= Requirement =
Below are several entries. Transcribe exactly those lines that fall from the one with "[by left; left|]." through the one with "lia). rewrite Es.", end lines included.

= Study material =

Lemma hulls_extend_all n ts X lis (live : gset Z) x : idx_ok n -> hulls n ts X lis ->
  (forall v, v ∈ live -> 0 <= v < Z.of_nat n) -> 0 <= x ->
  exists lis', extend_all x lis live = Ok lis' /\
    hulls n ts (fun j p => X j p \/ (Z.of_nat j ∈ live /\ p = x)) lis'.
Proof.
  intros Hn Hh Hlive Hx. unfold extend_all.
  destruct (foldM_inv (fun l v => li_update (fun li => Extend li x) l (Value_GetIdx v))
    (fun k => hulls n ts (fun j p => X j p \/ (Z.of_nat j ∈ take k (elements live) /\ p = x)))
    (elements live) lis) as (lis' & E & H').
  - intros k v s Hk Hs. assert (v ∈ live) as Hv.
    { apply elem_of_elements. by eapply list_elem_of_lookup_2. }
    rewrite (GetIdx_id n) by auto. destruct (hulls_extend_one _ _ _ _ v x Hs) as (s' & E & Hs'); auto.
    exists s'. split; [done|]. eapply hulls_ext, Hs'. intros j p _. cbn.
    rewrite (take_S_r _ _ _ Hk), elem_of_app, list_elem_of_singleton. tauto.
  - eapply hulls_ext, Hh. intros j p _. cbn. rewrite elem_of_nil. tauto.
  - exists lis'. split; [done|]. eapply hulls_ext, H'. intros j p _. cbn.
    by rewrite firstn_all, elem_of_elements.
Qed.

(** ** Liveness at an instruction

    [LiveFrom b k v]: [v] is live right before the [k]-th instruction of block
    [b] (right after the last one for [k] the length of the block). *)
Definition LiveFrom (succs : Z -> list Z) (evs : Z -> list event) (b : Z) (k : nat) (v : Z) : Prop :=
  exposed v (drop k (evs b)) \/
  (~ writes v (drop k (evs b)) /\ exists s, s ∈ succs b /\ LiveIn succs evs s v).

Lemma LiveFrom_0 succs evs b v : LiveFrom succs evs b 0 v <-> LiveIn succs evs b v.
Proof. unfold LiveFrom. rewrite drop_0. symmetry. apply LiveIn_unfold. Qed.

Lemma LiveFrom_end succs evs b k v : (length (evs b) <= k)%nat ->
  LiveFrom succs evs b k v <-> exists s, s ∈ succs b /\ LiveIn succs evs s v.
Proof.
  intros Hk. unfold LiveFrom. rewrite drop_ge by done. cbn. unfold writes. cbn.
  rewrite elem_of_nil. tauto.
Qed.

Lemma LiveFrom_step succs evs b k r w v : evs b !! k = Some (r, w) ->
  LiveFrom succs evs b k v <-> v ∈ r \/ (w <> Some v /\ LiveFrom succs evs b (S k) v).
Proof.
  intros Hk. unfold LiveFrom. rewrite (drop_S (A := event) (evs b) (r, w) k Hk). cbn [exposed].
  unfold writes. cbn. rewrite elem_of_cons.
  destruct (decide (w = Some v)) as [->|]; [|intuition congruence].
  intuition congruence.
Qed.

Section Code.
Context (instrs : list Z) (mat : list bool) (bbs : list BasicBlock) (E : list (list event)) (ts : list Z).
Context (Hedges : edges_ok bbs) (Hev : code_events instrs mat bbs E).
Local Abbreviation n := (length instrs).
Context (Hn : idx_ok n) (Hkeys : NoDup (point_key <$> points bbs)).
Context (Hreads : forall e v, e ∈ mjoin E -> v ∈ e.1 -> 0 <= v < Z.of_nat n).

Local Abbreviation evs := (events_at E).
Local Abbreviation live := (LiveFrom (succs bbs) evs).

(** The position of the first instruction of a block. *)
Definition base (b : nat) : nat := length (mjoin (take b E)).

Lemma exposed_read v l : exposed v l -> exists e, e ∈ l /\ v ∈ e.1.
Proof.
  induction l as [|[r w] l IH]; cbn; [done|]. intros [?|[_ H]].
  - exists (r, w). split; [by left|done].
  - destruct (IH H) as (e & ? & ?). exists e. split; [by right|done].
Qed.

Lemma events_at_elem b e : e ∈ evs b -> e ∈ mjoin E.
Proof.
  unfold events_at. destruct (E !! Z.to_nat b) as [l|] eqn:El; [|by intros ?%not_elem_of_nil].
  intros He. apply list_elem_of_join. exists l. split; [done|]. by eapply list_elem_of_lookup_2.
Qed.

Lemma LiveIn_read b v : LiveIn (succs bbs) evs b v -> exists e, e ∈ mjoin E /\ v ∈ e.1.
Proof.
  intros (bs & _ & (e & He & Hv)%exposed_read). exists e. split; [|done].
  apply elem_of_app in He as [He|He]; [by eapply events_at_elem|].
  apply list_elem_of_join in He as (l & Hl & (s & -> & _)%list_elem_of_fmap). by eapply events_at_elem.
Qed.

(** A live value is read somewhere. *)
Lemma live_read b k v : live b k v -> exists e, e ∈ mjoin E /\ v ∈ e.1.
Proof.
  intros [(e & He & Hv)%exposed_read|(_ & s & _ & H)]; [|by eapply LiveIn_read].
  exists e. split; [|done]. apply (events_at_elem b). rewrite <- (take_drop k). apply elem_of_app. by right.
Qed.

Lemma live_range b k v : live b k v -> 0 <= v < Z.of_nat n.
Proof. intros (e & He & Hv)%live_read. by apply (Hreads e). Qed.

(** Points and events have the same shape. *)
Definition block_points (b : nat) (blk : BasicBlock) : list (Z * (Z * Z)) :=
  (fun p => (Z.of_nat b, p)) <$> bb_instrs blk.

Lemma points_shape : Forall2 (Forall2 (fun p e => instr_event instrs mat p.2 = Ok e))
  (imap block_points bbs) E.
Proof.
  apply Forall2_lookup. intros b. rewrite list_lookup_imap.
  destruct (bbs !! b) as [blk|] eqn:Eb; cbn.
  - destruct (Forall2_lookup_l _ _ _ _ _ Hev Eb) as (ev & Eev & Hb). rewrite Eev. constructor.
    unfold block_points. apply Forall2_fmap_l. exact Hb.
  - assert (E !! b = None) as ->; [|constructor]. apply lookup_ge_None in Eb.
    apply lookup_ge_None. by rewrite <- (list.Forall2_length _ _ _ Hev).
Qed.

Lemma points_events : Forall2 (fun p e => instr_event instrs mat p.2 = Ok e) (points bbs) (mjoin E).
Proof. apply mjoin_Forall2, points_shape. Qed.

Lemma base_points b : length (mjoin (take b (imap block_points bbs))) = base b.
Proof.
  unfold base. eapply list.Forall2_length, mjoin_Forall2, Forall2_take, points_shape.
Qed.

(** The position of the [k]-th instruction of block [b]. *)
Lemma point_lookup b blk k p : bbs !! b = Some blk -> bb_instrs blk !! k = Some p ->
  points bbs !! (base b + k)%nat = Some (Z.of_nat b, p).
Proof.
  intros Hb Hk. rewrite <- base_points. apply (mjoin_lookup (imap block_points bbs) b (block_points b blk)).
  - by rewrite list_lookup_imap, Hb.
  - unfold block_points. by rewrite list_lookup_fmap, Hk.
Qed.

Lemma point_lookup_inv q x : points bbs !! q = Some x ->
  exists b blk k, bbs !! b = Some blk /\ bb_instrs blk !! k = Some x.2 /\
    x.1 = Z.of_nat b /\ q = (base b + k)%nat.
Proof.
  intros H. apply (mjoin_lookup_inv (imap block_points bbs)) in H as (b & l & k & Hb & Hk & ->).
  rewrite list_lookup_imap in Hb. destruct (bbs !! b) as [blk|] eqn:Eb; [|done].
  injection Hb as <-. unfold block_points in Hk. rewrite list_lookup_fmap in Hk.
  destruct (bb_instrs blk !! k) as [p|] eqn:Ek; [|done]. injection Hk as <-.
  exists b, blk, k. rewrite base_points. done.
Qed.

Lemma block_events b blk : bbs !! b = Some blk ->
  exists ev, E !! b = Some ev /\ evs (Z.of_nat b) = ev /\ events_of instrs mat blk ev.
Proof.
  intros Hb. destruct (Forall2_lookup_l _ _ _ _ _ Hev Hb) as (ev & Hl & Hok).
  exists ev. unfold events_at. by rewrite Nat2Z.id, Hl.
Qed.

Lemma event_lookup b blk k p : bbs !! b = Some blk -> bb_instrs blk !! k = Some p ->
  exists e, evs (Z.of_nat b) !! k = Some e /\ instr_event instrs mat p = Ok e /\
    mjoin E !! (base b + k)%nat = Some e.
Proof.
  intros Hb Hk. destruct (block_events _ _ Hb) as (ev & Hl & -> & Hok).
  destruct (Forall2_lookup_l _ _ _ _ _ Hok Hk) as (e & He & Hi). exists e. split_and!; try done.
  by apply (mjoin_lookup E b ev).
Qed.

Lemma map_at_point q x : points bbs !! q = Some x ->
  map_at (make_instr_map bbs) (point_key x) = Ok (Z.of_nat q).
Proof.
  intros H. unfold map_at, make_instr_map. by rewrite (number_points_lookup _ _ _ q).
Qed.

(** ** The walk over the blocks *)

(** [v] is live right before or right after the instruction at position [q]. *)
Definition live_point (v : Z) (q : Z) : Prop :=
  exists b blk k, bbs !! b = Some blk /\ (k < length (bb_instrs blk))%nat /\
    q = Z.of_nat (base b + k) /\ (live (Z.of_nat b) k v \/ live (Z.of_nat b) (S k) v).

(** The same, in the blocks before [m]. *)
Definition live_point_before (m : nat) (v : Z) (q : Z) : Prop :=
  exists b blk k, (b < m)%nat /\ bbs !! b = Some blk /\ (k < length (bb_instrs blk))%nat /\
    q = Z.of_nat (base b + k) /\ (live (Z.of_nat b) k v \/ live (Z.of_nat b) (S k) v).

Section Walk.
Context (live_in : list (gset Z)) (Hlen : length live_in = length bbs).
Context (Hlive : forall b v, in_range bbs b ->
  v ∈ set_at live_in b <-> LiveIn (succs bbs) evs b v).

Lemma walk_step_ok X lis cur b blk k ss i :
  bbs !! b = Some blk -> bb_instrs blk !! k = Some (ss, i) ->
  hulls n ts X lis -> (forall v, v ∈ cur <-> live (Z.of_nat b) (S k) v) ->
  exists lis' cur', walk_step instrs mat (make_instr_map bbs) (Z.of_nat b) (lis, cur) (ss, i)
      = Ok (lis', cur') /\
    hulls n ts (fun j p => X j p \/ (p = Z.of_nat (base b + k) /\
      (live (Z.of_nat b) k (Z.of_nat j) \/ live (Z.of_nat b) (S k) (Z.of_nat j)))) lis' /\
    (forall v, v ∈ cur' <-> live (Z.of_nat b) k v).
Proof.
  intros Hb Hk Hh Hcur. destruct (event_lookup _ _ _ _ Hb Hk) as ([r w] & He & Hi & _).
  apply instr_event_Ok in Hi as [Hr Hw]. cbn [fst snd] in Hr, Hw.
  unfold walk_step. pose proof (map_at_point _ _ (point_lookup _ _ _ _ Hb Hk)) as Hm.
  cbn in Hm. unfold point_key in Hm. cbn in Hm. rewrite Hm. cbn [mbind Res_bind].
  destruct (hulls_extend_all n ts X lis cur (Z.of_nat (base b + k)) Hn Hh) as (l1 & -> & H1);
    [intros v ?%Hcur; by eapply live_range|lia|].
  cbn [mbind Res_bind]. rewrite Hw. cbn [mbind Res_bind]. rewrite Hr. cbn [mbind Res_bind].
  set (cur' := list_to_set r ∪ match w with Some v => cur ∖ {[v]} | None => cur end : gset Z).
  assert (forall v, v ∈ cur' <-> live (Z.of_nat b) k v) as Hcur'.
  { intros v. rewrite (LiveFrom_step _ _ _ _ _ _ _ He), <- Hcur. unfold cur'.
    rewrite elem_of_union, elem_of_list_to_set. destruct w as [x|].
    - rewrite elem_of_difference, elem_of_singleton. intuition congruence.
    - intuition congruence. }
  destruct (hulls_extend_all n ts _ l1 cur' (Z.of_nat (base b + k)) Hn H1) as (l2 & -> & H2);
    [intros v ?%Hcur'; by eapply live_range|lia|].
  cbn [mbind Res_bind]. exists l2, cur'. split_and!; [done| |done].
  eapply hulls_ext, H2. intros j p _. cbn. rewrite Hcur, Hcur'. tauto.
Qed.

Lemma walk_block_ok X lis b blk :
  bbs !! b = Some blk -> hulls n ts X lis ->
  exists lis', walk_block instrs mat (make_instr_map bbs) live_in lis (Z.of_nat b, blk) = Ok lis' /\
    hulls n ts (fun j p => X j p \/ exists k, (k < length (bb_instrs blk))%nat /\
      p = Z.of_nat (base b + k) /\
      (live (Z.of_nat b) k (Z.of_nat j) \/ live (Z.of_nat b) (S k) (Z.of_nat j))) lis'.
Proof.
  intros Hb Hh. unfold walk_block.
  assert (in_range bbs (Z.of_nat b)) as Hbr.
  { apply lookup_lt_Some in Hb. unfold in_range, vec_size. lia. }
  assert (Successors blk = succs bbs (Z.of_nat b)) as Es.
  { destruct (block_at bbs _ Hbr) as (blk' & _ & Hb' & Es & _). rewrite Nat2Z.id in Hb'. congruence. }
  destruct (UnionLive_ok bbs live_in (Successors blk)) as (o & -> & Ho); [done| |].
  { intros s Hs. rewrite Es in Hs. by apply (succs_range _ Hedges) in Hs as [_ ?]. }
  cbn [mbind Res_bind]. set (m := length (bb_instrs blk)).
  destruct (block_events _ _ Hb) as (ev & _ & Eev & Hok).
  pose proof (list.Forall2_length _ _ _ Hok) as Hlev.
  destruct (foldM_inv (walk_step instrs mat (make_instr_map bbs) (Z.of_nat b))
    (fun t st => hulls n ts (fun j p => X j p \/ exists k, (m - t <= k < m)%nat /\
        p = Z.of_nat (base b + k) /\
        (live (Z.of_nat b) k (Z.of_nat j) \/ live (Z.of_nat b) (S k) (Z.of_nat j))) st.1 /\
      forall v, v ∈ st.2 <-> live (Z.of_nat b) (m - t) v)
    (rev (bb_instrs blk)) (lis, o)) as ([lis' cur'] & -> & Hl & Hc).
  - intros t [ss i] [l c] Ht [Hl Hc]. cbn [fst snd] in *.
    pose proof (lookup_lt_Some _ _ _ Ht) as Htl. rewrite length_rev in Htl. fold m in Htl.
    assert (bb_instrs blk !! (m - S t)%nat = Some (ss, i)) as Hk.
    { rewrite <- Ht, rev_alt. symmetry. by apply reverse_lookup. }
    replace (m - t)%nat with (S (m - S t)) in Hc by lia.
    destruct (walk_step_ok _ l c b blk _ ss i Hb Hk Hl Hc) as (l' & c' & E' & Hl' & Hc').
    exists (l', c'). split; [exact E'|]. cbn. split; [|done].
    eapply hulls_ext, Hl'. intros j p _. cbn. split.
    + intros [[?|(k & ? & ?)]|[? ?]]; [by left|right; exists k; split; [lia|done]|].
      right. exists (m - S t)%nat. split; [lia|done].
    + intros [?|(k & ? & ? & ?)]; [by left; left|].
      destruct (decide (k = m - S t)%nat) as [->|]; [by right|]. left. right. exists k.
      split; [lia|done].
  - cbn. split.
    + eapply hulls_ext, Hh. intros j p _. split; [by left|]. intros [?|(k & ? & _)]; [done|lia].
    + intros v. rewrite Ho, LiveFrom_end by (rewrite Eev; lia). rewrite Es.
      split; intros (s & Hs & Hv); exists s; (split; [done|]); apply Hlive in Hv || apply Hlive;
        try done; by apply (succs_range _ Hedges) in Hs as [_ ?].
  - cbn [fst snd] in *. rewrite length_rev in Hl, Hc. fold m in Hl, Hc. cbn [mbind Res_bind].
    rewrite (vec_at_set bbs) by done. cbn [mbind Res_bind].
    rewrite decide_True.
    + exists lis'. split; [done|]. eapply hulls_ext, Hl. intros j p _. cbn. split.
      * intros [?|(k & ? & ?)]; [by left|]. right. exists k. split; [lia|done].
      * intros [?|(k & ? & ?)]; [by left|]. right. exists k. split; [lia|done].
    + apply set_eq. intros v. rewrite Hc, Nat.sub_diag, LiveFrom_0. symmetry. by apply Hlive.
Qed.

= Exercise response =
    + intros [?|(k & ? & ? & ?)]; [by left; left|].
      destruct (decide (k = m - S t)%nat) as [->|]; [by right|]. left. right. exists k.
      split; [lia|done].
  - cbn. split.
    + eapply hulls_ext, Hh. intros j p _. split; [by left|]. intros [?|(k & ? & _)]; [done|lia].
    + intros v. rewrite Ho, LiveFrom_end by (rewrite Eev; lia). rewrite Es.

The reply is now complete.